Wintery Knight

…integrating Christian faith and knowledge in the public square

How educrats sacrifice academic excellence for self-esteem

UPDATE: Welcome Post-Darwinist readers! Thanks for the link Denyse! For more on the failures of educrats to focus on teaching young people instead of building up their self-esteem, please see Denyse’s post on the subject.

UPDATE: Welcome visitors from Blazing Cat Fur! One of my favorite Canadian blogs! Please take a look around, as I cover a number of issues of importance to Canadians, including health care, education, free trade, tax policy and of course FREE SPEECH! The Wintery Knight is a HUGE fan of PM Stephen Harper, MP Maurice Vellacott, MP Jason Kenney, Ezra Levant, Mark Steyn and MPP Lisa MacLeod.
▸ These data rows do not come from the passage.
Lemma parse_format_digits fuel n acc :
  0 <= n < 2 ^ Z.of_nat fuel ->
  forall a, exists k, 0 <= k /\
    parse_digits (format_digits fuel n acc) a = parse_digits acc (a * 10 ^ k + n).
Proof.
  revert n acc; induction fuel as [|f IH]; intros n acc Hn a; simpl.
  { exists 0. change (2 ^ Z.of_nat 0) with 1 in Hn. split; [done|]. f_equal. lia. }
  pose proof (Z.div_mod n 10 ltac:(lia)) as Hdm.
  pose proof (Z.mod_pos_bound n 10 ltac:(lia)) as Hm.
  destruct (n / 10 =? 0) eqn:E; bool_hyps.
  - exists 1. split; [lia|]. simpl. rewrite char_digit_char by done. f_equal. lia.
  - rewrite Nat2Z.inj_succ, Z.pow_succ_r in Hn by lia.
    destruct (IH (n / 10) (String (digit_char (n mod 10)) acc)) with (a := a) as (k & Hk & ->).
    { split; [apply Z.div_pos; lia|]. apply Z.div_lt_upper_bound; lia. }
    exists (k + 1). split; [lia|]. simpl. rewrite char_digit_char by done. f_equal.
    rewrite Z.pow_add_r by lia. lia.
Qed.

Lemma FormatUint_nonempty n : FormatUint n <> "".
Proof.
  unfold FormatUint. generalize (Z.to_nat (Z.log2 n)) as f. intros f.
  assert (forall f n acc, acc <> "" -> format_digits f n acc <> "") as H.
  { clear. induction f as [|f IH]; intros n acc Ha; simpl; [done|].
    case_match; [done|]. by apply IH. }
  simpl. case_match; [done|]. by apply H.
Qed.

Lemma parse_FormatUint n : 0 <= n -> parse_digits (FormatUint n) 0 = Some n.
Proof.
  intros Hn. unfold FormatUint.
  destruct (parse_format_digits (S (Z.to_nat (Z.log2 n))) n "") with (a := 0) as (k & _ & ->); [|done].
  split; [lia|]. rewrite Nat2Z.inj_succ, Z2Nat.id by apply Z.log2_nonneg.
  destruct (Z.eq_dec n 0) as [->|]; [done|]. apply Z.log2_spec. lia.
Qed.

Lemma FormatUint_inj a b : 0 <= a -> 0 <= b -> FormatUint a = FormatUint b -> a = b.
Proof.
  intros Ha Hb E. apply (f_equal (fun s => parse_digits s 0)) in E.
  rewrite !parse_FormatUint in E by done. congruence.
Qed.

Lemma ParseUint_FormatUint n : 0 <= n < 2 ^ 64 -> ParseUint (FormatUint n) = Some n.
Proof.
  intros Hn. unfold ParseUint. pose proof (FormatUint_nonempty n) as Hne.
  destruct (FormatUint n) eqn:E; [done|]. rewrite <- E, parse_FormatUint by lia.
  by rewrite (proj2 (Z.ltb_lt _ _)) by lia.
Qed.

Lemma FormatUint_no_dot n : 0 <= n -> str_contains_char dot (FormatUint n) = false.
Proof.
  intros Hn. unfold FormatUint. generalize (S (Z.to_nat (Z.log2 n))) as f. intros f.
  assert (forall acc, str_contains_char dot acc = false ->
    str_contains_char dot (format_digits f n acc) = false) as H; [|by apply H].
  revert n Hn; induction f as [|f IH]; intros n Hn acc Ha; simpl; [done|].
  assert (str_contains_char dot (String (digit_char (n mod 10)) acc) = false) as Hs.
  { simpl. rewrite Ha, orb_false_r. pose proof (Z.mod_pos_bound n 10 ltac:(lia)) as Hm.
    pose proof (char_digit_char _ Hm) as Hc. apply Ascii.eqb_neq. intros E. by rewrite E in Hc. }
  case_match; [done|]. apply IH; [apply Z.div_pos; lia|done].
Qed.

(** Splitting a joined pair whose first part has no separator. *)
Lemma split_on_no_sep c s : str_contains_char c s = false -> split_on c s = [s].
Proof.
  induction s as [|a s IH]; simpl; [done|]. intros H. bool_hyps.
  rewrite H, IH by done. done.
Qed.

Lemma split_on_pair c a b :
  str_contains_char c a = false -> str_contains_char c b = false ->
  split_on c (a +:+ String c b) = [a; b].
Proof.
  intros Ha Hb. induction a as [|x a IH].
  - change ("" +:+ String c b) with (String c b). simpl. rewrite Ascii.eqb_refl.
    by rewrite split_on_no_sep.
  - change (String x a +:+ String c b) with (String x (a +:+ String c b)).
    simpl in *. bool_hyps. by rewrite H, IH.
Qed.

(** Splitting what was joined. *)
Lemma split_on_join c ps :
  ps <> [] -> Forall (fun p => str_contains_char c p = false) ps ->
  split_on c (join (String c "") ps) = ps.
Proof.
  intros Hne Hf. induction Hf as [|p ps Hp Hps IH]; [done|]. clear Hne.
  destruct ps as [|q ps]; [by apply split_on_no_sep|].
  specialize (IH ltac:(done)). cbn [join] in IH |- *.
  set (rest := match ps with [] => q | _ => _ end) in *.
  assert (E : p +:+ String c "" +:+ rest = p +:+ String c rest) by done. rewrite E. clear E.
  revert Hp. induction p as [|a p IHp]; intros Hp.
  - change ("" +:+ String c rest) with (String c rest). cbn [split_on]. by rewrite Ascii.eqb_refl, IH.
  - change (String a p +:+ String c rest) with (String a (p +:+ String c rest)).
    simpl in Hp. bool_hyps. cbn [split_on]. by rewrite H, (IHp H0).
Qed.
My friend Richard sent me this:


Apparently, it has come to the point where students may not be given a zero grade for handing in assignments late, or a zero for not showing up the remake test/assignment. Below is a link to a petition a HS teacher in Ottawa has set up to reassess this policy. Please sign it. The last thing we need is to raise a generation of kids that have no concept of deadlines and consequences. That would be the end of our workforce.

The petition is here.


Excerpt from the petition content:

According to the Ontario Ministry of Education policies, if a student misses a test (whether they skip class or are sick) or if they cheat then the evaluation is not valid and they must not be given a zero. The student must have an opportunity to be re-evaluated on the material. Assignments can have a due date but if the student does not hand it in on the due date a zero cannot be assigned. The student must be allowed to hand in the assignment late without being penalized.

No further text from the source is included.